O governo de Javier Milei avança com planos de privatização parcial da Nucleoeléctrica Argentina, operadora de usinas nucleares do país. A medida, que prevê a venda de até 49% das ações, tem como objetivo principal atrair investimentos para a construção do primeiro reator modular argentino e impulsionar a exploração de urânio.
Segundo o porta-voz presidencial, Manuel Adorni, a iniciativa busca promover o investimento privado no setor. A administração Milei pretende reter 51% das ações, garantindo o controle estatal, enquanto 5% serão destinados aos trabalhadores através de um Programa de Propriedade Participativa (PPP).
A decisão, anunciada nesta terça-feira, surge em meio a um debate sobre o futuro das empresas estatais na Argentina. Adorni enfatizou que todas as estatais estão sujeitas a privatização. O decreto oficial que formaliza o processo deve ser publicado nos próximos dias.

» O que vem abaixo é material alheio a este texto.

Lemma recv_ok c A maxlen r out c' :
  rx_ok c A A → 0 ≤ maxlen < 2 ^ 31 → tcp_recv_conn maxlen c = (r, out, c') →
  rx_ok c' A A ∧ rx_len c' + Z.of_nat (length out) = rx_len c ∧
  (∀ i v, out !! i = Some v → v = S (A - rx_len c + Z.of_nat i)) ∧
  (0 < rx_len c → r = Z.of_nat (length out) ∧ r = Z.min (rx_len c) maxlen).
Proof.
  intros Hok Hm. pose proof Hok as [Hn Hl Hlo Hb Ho Hf]. unfold tcp_recv_conn, TCP_RX_BUF_SIZE in *.
  destruct (Z.eqb_spec (rx_len c) 0) as [E0|E0].
  { case_if; intros [= <- <- <-]; (split_and!; [done|simpl; lia|done|lia]). }
  set (n := if _ <? _ then _ else _). assert (n = Z.min (rx_len c) maxlen) as En.
  { subst n. case_if; bool_to_prop; lia. }
  clearbody n. intros [= <- <- <-]. simpl. rewrite length_fmap, length_seqZ.
  destruct (extent_fold (rcv_nxt c) (ooo c) 0 ltac:(lia)) as [Hx0 Hx].
  change (foldl _ 0 (ooo c)) with (tcp_ooo_extent c) in Hx0, Hx.
  split_and!; [|lia| |wrap_lia].
  - constructor; simpl; unfold TCP_RX_BUF_SIZE; try done; try lia.
    + intros i Hi. rewrite (proj2 (Z.leb_le _ _)), (proj2 (Z.ltb_lt _ _)) by lia. simpl.
      rewrite Hb by lia. f_equal. lia.
    + rewrite Forall_lookup in *. intros i rr Hi. destruct (Ho i rr Hi) as (s & e & -> & H1 & H2 & H3 & H4).
      exists s, e. unfold TCP_RX_BUF_SIZE in *. split_and!; try done; try lia. intros j Hj.
      assert (e - A ≤ tcp_ooo_extent c) as Hext.
      { rewrite Hn in Hx. rewrite <- (sdiff_sq e A) by lia. apply (Hx (sq s)).
        - apply list_elem_of_lookup. by exists i.
        - rewrite sdiff_sq; lia. }
      rewrite (proj2 (Z.leb_le _ _)), (proj2 (Z.ltb_lt _ _)) by lia. simpl.
      rewrite <- (H4 j Hj). f_equal. lia.
  - intros i v. rewrite list_lookup_fmap. intros (x & Hx' & ->)%fmap_Some.
    apply lookup_seqZ in Hx' as [-> ?]. rewrite Hb by lia. f_equal.
Qed.

(** Everything a client can observe of a connection's receive side: [out] is
    what [tcp_recv] has handed out so far. *)
Inductive rx_reach : tcp_conn → list Z → Prop :=
| rx_start c :
    rcv_nxt c = sq 0 → rx_len c = 0 → ooo c = [] → rx_reach c []
| rx_seg c out q data c' :
    rx_reach c out → data ≠ [] → Z.of_nat (length data) < 2 ^ 16 → carries q data →
    - 2 ^ 30 ≤ q - (Z.of_nat (length out) + rx_len c) ≤ 2 ^ 30 →
    rx_segment (sq q) data c = Ret c' → rx_reach c' out
| rx_recv c out maxlen r bytes c' :
    rx_reach c out → 0 ≤ maxlen < 2 ^ 31 → tcp_recv_conn maxlen c = (r, bytes, c') →
    rx_reach c' (out ++ bytes).

Lemma sq_inj x y : - 2 ^ 31 < x - y < 2 ^ 31 → sq x = sq y → x = y.
Proof. intros H E. pose proof (sdiff_sq x y H) as Hd. rewrite E in Hd. unfold sdiff in Hd. rewrite Z.sub_diag in Hd. change (i32 0) with 0 in Hd. lia. Qed.

Lemma segment_ok c A q data :
  rx_ok c A A → data ≠ [] → Z.of_nat (length data) < 2 ^ 16 → carries q data →
  - 2 ^ 30 ≤ q - A ≤ 2 ^ 30 →
  ∃ c' A', rx_segment (sq q) data c = Ret c' ∧ rx_ok c' A' A' ∧ A' - rx_len c' = A - rx_len c.
Proof.
  intros Hok Hne Hlen Hc Hq. unfold rx_segment. rewrite (ro_nxt _ _ _ Hok).
  destruct (Z.eqb_spec (sq q) (sq A)) as [E|E].
  - apply sq_inj in E as ->; [|lia]. destruct (in_order_ok c A data Hok Hc Hlen) as (c' & A' & ? & _ & ? & ?).
    by exists c', A'.
  - destruct (store_ok c A q data Hok Hc Hne Hlen Hq) as (c' & ? & ? & El). exists c', A.
    split_and!; try done. by rewrite El.
Qed.

Lemma rx_reach_inv c out :
  rx_reach c out →
  rx_ok c (Z.of_nat (length out) + rx_len c) (Z.of_nat (length out) + rx_len c) ∧
  ∀ i v, out !! i = Some v → v = S (Z.of_nat i).
Proof.
  induction 1 as [c Hn Hl Ho|c out q data c' _ [IH1 IH2] Hne Hlen Hc Hq E|c out maxlen r bytes c' _ [IH1 IH2] Hm E].
  - split; [|done]. rewrite Hl. constructor; rewrite ?Hl, ?Ho; try done; unfold TCP_RX_BUF_SIZE; simpl; try lia.
  - split; [|done]. destruct (segment_ok _ _ q data IH1 Hne Hlen Hc Hq) as (c2 & A' & E2 & Hok & Hst).
    rewrite E2 in E. injection E as ->. by replace (Z.of_nat (length out) + rx_len c') with A' by lia.
  - destruct (recv_ok _ _ _ _ _ _ IH1 Hm E) as (Hok & Hlen & Hb & _).
    rewrite length_app, Nat2Z.inj_add.
    replace (Z.of_nat (length out) + Z.of_nat (length bytes) + rx_len c') with (Z.of_nat (length out) + rx_len c) by lia.
    split; [done|]. intros i v [Hi|[Hge Hi]]%lookup_app_Some; [by apply IH2|].
    rewrite (Hb _ _ Hi). f_equal. lia.
Qed.
End stream.

(** C4. Reassembly is correct: however the network loses, repeats and reorders
    segments, and across wrap-around of the sequence numbers, what [tcp_recv]
    has handed out is exactly a prefix of the peer's byte stream; the
    acknowledged position [rcv_nxt] is that prefix plus what is buffered; and
    the next segment can always be handled without writing outside the
    receive buffer. *)
Theorem tcp_stream_correct isn S c out :
  rx_reach isn S c out →
  (∀ i v, out !! i = Some v → v = S (Z.of_nat i)) ∧
  rcv_nxt c = u32 (isn + Z.of_nat (length out) + rx_len c) ∧ 0 ≤ rx_len c ≤ TCP_RX_BUF_SIZE ∧
  (∀ q data, data ≠ [] → Z.of_nat (length data) < 2 ^ 16 → carries S q data →
     - 2 ^ 30 ≤ q - (Z.of_nat (length out) + rx_len c) ≤ 2 ^ 30 →
     ∃ c', rx_segment (u32 (isn + q)) data c = Ret c').
Proof.
  intros H. destruct (rx_reach_inv isn S c out H) as [Hok Hout]. split_and!; [done| |apply Hok|apply Hok|].
  - rewrite (ro_nxt _ _ _ _ _ Hok). unfold sq. f_equal. lia.
  - intros q data Hne Hlen Hc Hq.
    destruct (segment_ok isn S c _ q data Hok Hne Hlen Hc Hq) as (c' & _ & ? & _). by exists c'.
Qed.

(** ** The state machine *)

Section machine.
  Context {I : Type} `{IpLayer I}.

Lemma send_segment_total c flags data (s : I) :
  Z.of_nat (length data) ≤ 1460 → ∃ b s', tcp_send_segment c flags data s = Ret (b, s').
Proof.
  intros Hl. unfold tcp_send_segment, tcp_send_raw. rewrite (proj2 (Z.ltb_ge 1480 _)) by lia. cbv zeta.
  apply ipl_send_total. rewrite length_app. simpl (length (tcp_header _ _ _ _ _ _ _)). lia.
Qed.

Lemma join_state fuel c :
  state (tcp_ooo_join fuel c) = state c ∧ snd_una (tcp_ooo_join fuel c) = snd_una c ∧
  snd_nxt (tcp_ooo_join fuel c) = snd_nxt c ∧ in_use (tcp_ooo_join fuel c) = in_use c.
Proof.
  revert c. induction fuel as [|fuel IH]; intros c; simpl; [done|].
  destruct (join_index _ _); [|done]. set (c1 := set_ooo _ _). destruct (IH c1) as (-> & -> & -> & ->).
  subst c1. simpl. by destruct (0 <? _).
Qed.

Lemma rx_segment_state seq data c c' :
  rx_segment seq data c = Ret c' →
  state c' = state c ∧ snd_una c' = snd_una c ∧ snd_nxt c' = snd_nxt c ∧ in_use c' = in_use c.
Proof.
  unfold rx_segment, rx_in_order, tcp_ooo_store, rx_write.
  destruct (seq =? rcv_nxt c).
  - case_if; [done|]. cbn [obind].
    match goal with |- context [tcp_ooo_join ?f ?c1] =>
      pose proof (join_state f c1) as (E1 & E2 & E3 & E4); set (c2 := tcp_ooo_join f c1) in * end.
    clearbody c2. intros [= <-]. done.
  - case_if; [by intros [= <-]|]. case_if; [by intros [= <-]|].
    destruct (ooo_merge _ _ _ _ _) as [[s' e'] l']. case_if; [by intros [= <-]|].
    case_if; [done|]. cbn [obind]. by intros [= <-].
Qed.

(** The state changes one segment can cause. *)
Inductive tcp_trans : tcp_state → tcp_state → Prop :=
| tr_same x : tcp_trans x x
| tr_reset x : tcp_trans x TCP_CLOSED
| tr_open : tcp_trans TCP_SYN_SENT TCP_ESTABLISHED
| tr_accept : tcp_trans TCP_SYN_RCVD TCP_ESTABLISHED
| tr_accept_fin : tcp_trans TCP_SYN_RCVD TCP_CLOSE_WAIT
| tr_fin : tcp_trans TCP_ESTABLISHED TCP_CLOSE_WAIT.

A medida enfrenta resistência de entidades que representam os trabalhadores do setor nuclear. As críticas se concentram no receio de que a privatização comprometa a soberania nacional e configure “a entrega do patrimônio estratégico da Nação por um apuro fiscal”.

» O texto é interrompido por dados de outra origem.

(* ===== verification/Block.v ===== *)
(** * Block devices ([src/impl/storage/blockdev.c], [ramdisk.c])

    The device table and I/O through it. A driver is an instance of
    [BlockDriver]: what blockdev.c relies on when it calls [read]/[write]
    of a disk. The RAM disk is one. A pointer to a device is its index in
    the table; a disk's [ctx] is the index of its driver state. *)

From S2P Require Import Prelude CString Net.

Open Scope c_scope.

(** ** Drivers

    [bd_data] is the disk's contents, byte by byte; [n] counts sectors. *)
Class BlockDriver (D : Type) := {
  bd_ssize : D → Z;
  bd_sectors : D → Z;
  bd_data : D → Z → Z;
  bd_read : D → Z → Z → option (list Z);
  bd_write : D → Z → Z → list Z → option D;
  bd_read_ok : ∀ d lba n, 0 ≤ lba → 0 ≤ n → lba + n ≤ bd_sectors d →
    bd_read d lba n = Some (bd_data d <$> seqZ (lba * bd_ssize d) (n * bd_ssize d));
  bd_write_ok : ∀ d lba n buf, 0 ≤ lba → 0 ≤ n → lba + n ≤ bd_sectors d →
    Z.of_nat (length buf) = n * bd_ssize d →
    ∃ d', bd_write d lba n buf = Some d' ∧ bd_ssize d' = bd_ssize d ∧ bd_sectors d' = bd_sectors d ∧
      ∀ x, bd_data d' x = if (lba * bd_ssize d <=? x) && (x <? (lba + n) * bd_ssize d)
                          then default 0 (buf !! Z.to_nat (x - lba * bd_ssize d)) else bd_data d x
}.

(** ** The RAM disk *)

Definition RAMDISK_SECTOR : Z := 512.
Record ramdisk := mk_ramdisk { rd_data : Z → Z; rd_sectors : Z }.

Definition ramdisk_read (rd : ramdisk) (lba count : Z) : option (list Z) :=
  if rd_sectors rd <? u64 (lba + count) then None
  else Some (rd_data rd <$> seqZ (lba * RAMDISK_SECTOR) (count * RAMDISK_SECTOR)).

Definition ramdisk_write (rd : ramdisk) (lba count : Z) (buffer : list Z) : option ramdisk :=
  if rd_sectors rd <? u64 (lba + count) then None
  else Some (mk_ramdisk (λ x, if (lba * RAMDISK_SECTOR <=? x) && (x <? (lba + count) * RAMDISK_SECTOR)
                              then default 0 (buffer !! Z.to_nat (x - lba * RAMDISK_SECTOR))
                              else rd_data rd x) (rd_sectors rd)).

(** [ramdisk_create]'s search for a size the heap can give. *)
Definition RAMDISK_MIN_MIB : Z := 16.
Fixpoint ramdisk_size (fuel : nat) (can_alloc : Z → bool) (mib : Z) : option Z :=
  match fuel with
  | O => None
  | S fuel' =>
      if mib <? RAMDISK_MIN_MIB then None
      else if can_alloc (Z.shiftl mib 20) then Some mib
      else ramdisk_size fuel' can_alloc (mib / 2)
  end.

(** ** The device table *)

Definition BLOCKDEV_MAX : nat := 48.
Definition BLOCKDEV_NAME_SIZE : nat := 16.
Definition BLOCKDEV_MODEL_SIZE : nat := 41.

Inductive blockdev_kind := BLOCKDEV_KIND_DISK | BLOCKDEV_KIND_PARTITION.
#[export] Instance blockdev_kind_eq_dec : EqDecision blockdev_kind.
Proof. solve_decision. Defined.

Inductive blockdev_fs :=
| BLOCKDEV_FS_UNKNOWN | BLOCKDEV_FS_EMPTY | BLOCKDEV_FS_MINIMAFS | BLOCKDEV_FS_FAT
| BLOCKDEV_FS_PARTITIONED.

Record blockdev := mk_dev {
  used : bool; kind : blockdev_kind; name : list Z; model : list Z;
  sector_size : Z; sectors : Z;
  ctx : nat; can_write : bool; max_transfer : Z;
  parent : option nat; start_lba : Z; part_number : Z;
  mbr_type : Z; type_guid : list Z; part_guid : list Z; label : list Z;
  fs : blockdev_fs; mounted_drive : Z
}.

(** [memset] to zero: kind 0 is a disk. *)
Definition dev_zero : blockdev :=
  mk_dev false BLOCKDEV_KIND_DISK [] [] 0 0 0 false 0 None 0 0 0 (replicate 16 0) (replicate 16 0) []
    BLOCKDEV_FS_UNKNOWN 0.

Definition set_used (b : bool) (d : blockdev) : blockdev :=
  mk_dev b (kind d) (name d) (model d) (sector_size d) (sectors d) (ctx d) (can_write d)
    (max_transfer d) (parent d) (start_lba d) (part_number d) (mbr_type d) (type_guid d)
    (part_guid d) (label d) (fs d) (mounted_drive d).
Definition set_number (n : Z) (nm : list Z) (d : blockdev) : blockdev :=
  mk_dev (used d) (kind d) nm (model d) (sector_size d) (sectors d) (ctx d) (can_write d)
    (max_transfer d) (parent d) (start_lba d) n (mbr_type d) (type_guid d)
    (part_guid d) (label d) (fs d) (mounted_drive d).
Definition set_ids (mt : Z) (tg pg lb : list Z) (d : blockdev) : blockdev :=
  mk_dev (used d) (kind d) (name d) (model d) (sector_size d) (sectors d) (ctx d) (can_write d)
    (max_transfer d) (parent d) (start_lba d) (part_number d) mt tg pg lb (fs d) (mounted_drive d).
Definition set_fs (f : blockdev_fs) (d : blockdev) : blockdev :=
  mk_dev (used d) (kind d) (name d) (model d) (sector_size d) (sectors d) (ctx d) (can_write d)
    (max_transfer d) (parent d) (start_lba d) (part_number d) (mbr_type d) (type_guid d)
    (part_guid d) (label d) f (mounted_drive d).

Section blockdev.
  Context {D : Type} `{BlockDriver D}.

Record storage := mk_storage { devs : list blockdev; disks : list D }.

Definition set_devs (l : list blockdev) (s : storage) : storage := mk_storage l (disks s).
Definition the_dev (i : nat) (s : storage) : blockdev := nth i (devs s) dev_zero.

Definition blockdev_init (s : storage) : storage := set_devs (replicate BLOCKDEV_MAX dev_zero) s.

(** The slot a new device gets, cleared and marked used. *)
Definition blockdev_alloc (s : storage) : option nat := first_index (λ d, negb (used d)) (devs s).

(** [snprintf(name, 16, ...)] keeps 15 characters. *)
Definition dev_name (l : list Z) : list Z := take (BLOCKDEV_NAME_SIZE - 1) l.

Definition blockdev_register_disk (prefix mdl : list Z) (ssize nsec : Z) (c : nat) (wr : bool)
    (maxt : Z) (s : storage) : option nat * storage :=
  if ssize =? 0 then (None, s)
  else
    let number := Z.of_nat (length (filter (λ d, used d = true ∧ kind d = BLOCKDEV_KIND_DISK ∧
                    take (length prefix) (name d) = prefix) (devs s))) in
    match blockdev_alloc s with
    | None => (None, s)
    | Some i =>
        let d := mk_dev true BLOCKDEV_KIND_DISK (dev_name (prefix ++ uint_text number))
                   (take (BLOCKDEV_MODEL_SIZE - 1) mdl) ssize nsec c wr maxt None 0 0 0
                   (replicate 16 0) (replicate 16 0) [] BLOCKDEV_FS_UNKNOWN (-1) in
        (Some i, set_devs (<[i := d]> (devs s)) s)
    end.

(** 112 is the letter p. *)
Definition part_name (disk : blockdev) (number : Z) : list Z :=
  dev_name (name disk ++ [112] ++ uint_text number).

Definition same_part (disk : nat) (lba nsec : Z) (d : blockdev) : bool :=
  used d && bool_decide (parent d = Some disk) && (start_lba d =? lba) && (sectors d =? nsec).

Definition blockdev_add_partition (disk : nat) (number lba nsec : Z) (s : storage) :
    option nat * storage :=
  let dd := the_dev disk s in
  if bool_decide (kind dd ≠ BLOCKDEV_KIND_DISK) || (nsec =? 0) then (None, s)
  else if (sectors dd <=? lba) || (u64 (sectors dd - lba) <? nsec) then (None, s)
  else
    match first_index (same_part disk lba nsec) (devs s) with
    | Some i =>
        (Some i, set_devs (<[i := set_number number (part_name dd number) (the_dev i s)]> (devs s)) s)
    | None =>
        match blockdev_alloc s with
        | None => (None, s)
        | Some i =>
            let d := mk_dev true BLOCKDEV_KIND_PARTITION (part_name dd number)
                       (take (BLOCKDEV_MODEL_SIZE - 1) (model dd)) (sector_size dd) nsec 0 false 0
                       (Some disk) lba number 0 (replicate 16 0) (replicate 16 0) []
                       BLOCKDEV_FS_UNKNOWN (-1) in
            (Some i, set_devs (<[i := d]> (devs s)) s)
        end
    end.

Definition blockdev_remove_partitions (disk : nat) (s : storage) : storage :=
  set_devs ((λ d, if used d && bool_decide (parent d = Some disk) && (mounted_drive d <? 0)
                  then set_used false d else d) <$> devs s) s.

(** The walk from a partition to its disk, adding up the offsets. *)
Fixpoint resolve (fuel : nat) (i : nat) (lba : Z) (s : storage) : outcome (option (nat * Z)) :=
  match fuel with
  | O => Hang
  | S fuel' =>
      match kind (the_dev i s) with
      | BLOCKDEV_KIND_DISK => Ret (Some (i, lba))
      | BLOCKDEV_KIND_PARTITION =>
          let lba := u64 (lba + start_lba (the_dev i s)) in
          match parent (the_dev i s) with
          | None => Ret None
          | Some p => if used (the_dev p s) then resolve fuel' p lba s else Ret None
          end
      end
  end.

(** The driver calls, at most [chunk_max] sectors each. *)
Fixpoint read_chunks (fuel : nat) (d : D) (ss lba count chunk_max : Z) : outcome (option (list Z)) :=
  match fuel with
  | O => Hang
  | S fuel' =>
      if 0 <? count then
        let chunk := if count <? chunk_max then count else chunk_max in
        match bd_read d lba chunk with
        | None => Ret None
        | Some b =>
            let* r := read_chunks fuel' d ss (u64 (lba + chunk)) (count - chunk) chunk_max in
            Ret (match r with Some rest => Some (b ++ rest) | None => None end)
        end
      else Ret (Some [])
  end.

Fixpoint write_chunks (fuel : nat) (d : D) (ss lba count chunk_max : Z) (buf : list Z) :
    outcome (bool * D) :=
  match fuel with
  | O => Hang
  | S fuel' =>
      if 0 <? count then
        let chunk := if count <? chunk_max then count else chunk_max in
        match bd_write d lba chunk (take (Z.to_nat (chunk * ss)) buf) with
        | None => Ret (false, d)
        | Some d' =>
            write_chunks fuel' d' ss (u64 (lba + chunk)) (count - chunk) chunk_max
              (drop (Z.to_nat (chunk * ss)) buf)
        end
      else Ret (true, d)
  end.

A privatização parcial é permitida pela Lei de Bases 27.742, desde que o Estado mantenha a maioria do capital social. A legislação também assegura que decisões estratégicas, como a expansão da capacidade ou a construção de novas usinas, dependam de aprovação estatal.
Atualmente, a Nucleoeléctrica é controlada majoritariamente pelo Ministério da Economia (79%), seguido pela Comissão Nacional de Energia Atômica (CNEA) com 20% e a Energía Argentina (Enarsa) com 1%. Antes da venda, CNEA e Enarsa deverão transferir suas participações para a Secretaria de Energia.

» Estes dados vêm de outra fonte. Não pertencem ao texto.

(** A gap is passed over only when nothing asked for fits in it. *)
Lemma try_gap_none cursor ge st r :
  0 ≤ cursor ≤ B → ge ≤ B → try_gap a want_start want cursor ge = r → (r = None ∨ r = Some None) →
  (want_start ≠ 0 → st = want_start) → (want_start = 0 → st mod a = 0) → cursor ≤ st →
  ge < st + Z.max 1 want ∧ (r = Some None → st < ge).
Proof.
  intros Hc Hge Ht Hr Hst1 Hst2 Hcst. pose proof (round_up_spec cursor a B Ha Hc HB) as (Hr1 & _ & Hr3).
  unfold try_gap in Ht. destruct (Z.eqb_spec want_start 0) as [->|Hw]; cbn [negb] in Ht.
  - specialize (Hst2 eq_refl). specialize (Hr3 st Hcst Hst2).
    destruct (Z.ltb_spec (round_up cursor a) ge); [|subst r; split; [lia|done]].
    rewrite u64_small in Ht by (unfold is_u64; lia). set (av := ge - round_up cursor a) in *.
    destruct (Z.eqb_spec want 0) as [->|]; cbn [andb] in Ht.
    + exfalso. destruct (Z.ltb_spec a av).
      * assert (0 < av / a * a ≤ av).
        { pose proof (Z.div_mod av a ltac:(lia)). pose proof (Z.mod_pos_bound av a ltac:(lia)).
          assert (1 ≤ av / a) by (apply Z.div_le_lower_bound; lia). nia. }
        rewrite (proj2 (Z.leb_le _ _)), (proj2 (Z.ltb_lt _ _)) in Ht by lia. simpl in Ht. destruct Hr; congruence.
      * rewrite (proj2 (Z.leb_le _ _)), (proj2 (Z.ltb_lt _ _)) in Ht by lia. simpl in Ht. destruct Hr; congruence.
    + rewrite (proj2 (Z.ltb_lt 0 want)), andb_true_r in Ht by lia.
      destruct (Z.leb_spec want av); [destruct Hr; congruence|]. subst r. split; [unfold av in *; lia|done].
  - rewrite (Hst1 Hw) in *. rewrite (proj2 (Z.leb_le _ _)) in Ht by lia. cbn [andb] in Ht.
    destruct (Z.ltb_spec want_start ge); [|subst r; split; [lia|done]].
    rewrite u64_small in Ht by (unfold is_u64; lia).
    destruct (Z.eqb_spec want 0) as [->|].
    + rewrite (proj2 (Z.leb_le _ _)) in Ht by lia. destruct Hr; congruence.
    + destruct (Z.leb_spec want (ge - want_start)); [destruct Hr; congruence|]. split; [lia|done].
Qed.

Lemma gap_end_le l : gap_end last_excl l ≤ B.
Proof. destruct l; simpl; lia. Qed.

Lemma find_gap_sound l : ∀ cursor st n,
  0 ≤ cursor ≤ B → StronglySorted r_asc l → Forall (λ r, 0 ≤ r_start r < r_end r ∧ r_end r ≤ B) l →
  find_gap a last_excl want_start want cursor l = Some (st, n) → gap_ok cursor l st n.
Proof.
  induction l as [|r l IH]; intros cursor st n Hc Hs Hl; cbn [find_gap];
    destruct (try_gap _ _ _ _ _) as [x|] eqn:Et; try done.
  1,2: intros ->; apply try_gap_some in Et as (H1 & H2 & H3 & H4); [|done|apply gap_end_le];
    destruct (gap_free _ _ _ Hs H3); unfold gap_ok; tauto.
  intros Hf. apply StronglySorted_inv in Hs as [Hs _]. inversion_clear Hl as [|? ? Hr Hl'].
  set (c' := if cursor <? r_end r then r_end r else cursor) in *.
  assert (cursor ≤ c' ∧ r_end r ≤ c' ≤ B) as (Hc1 & Hc2) by (unfold c'; destruct (Z.ltb_spec cursor (r_end r)); lia).
  destruct (IH c' st n) as (H1 & H2 & H3 & H4 & H5); [lia|done|done|done|].
  split; [lia|]. split; [done|]. split; [done|]. split; [|done]. constructor; [right; lia|done].
Qed.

O anúncio da privatização ocorre em um momento de resultados positivos para a Nucleoeléctrica, que registrou lucro de $17.234 milhões de pesos no primeiro trimestre. A empresa opera as centrais nucleares Atucha I, Atucha II e Embalse, responsáveis por 7,35% da energia fornecida ao Sistema Argentino de Interconexão Elétrica (SADI) em 2023.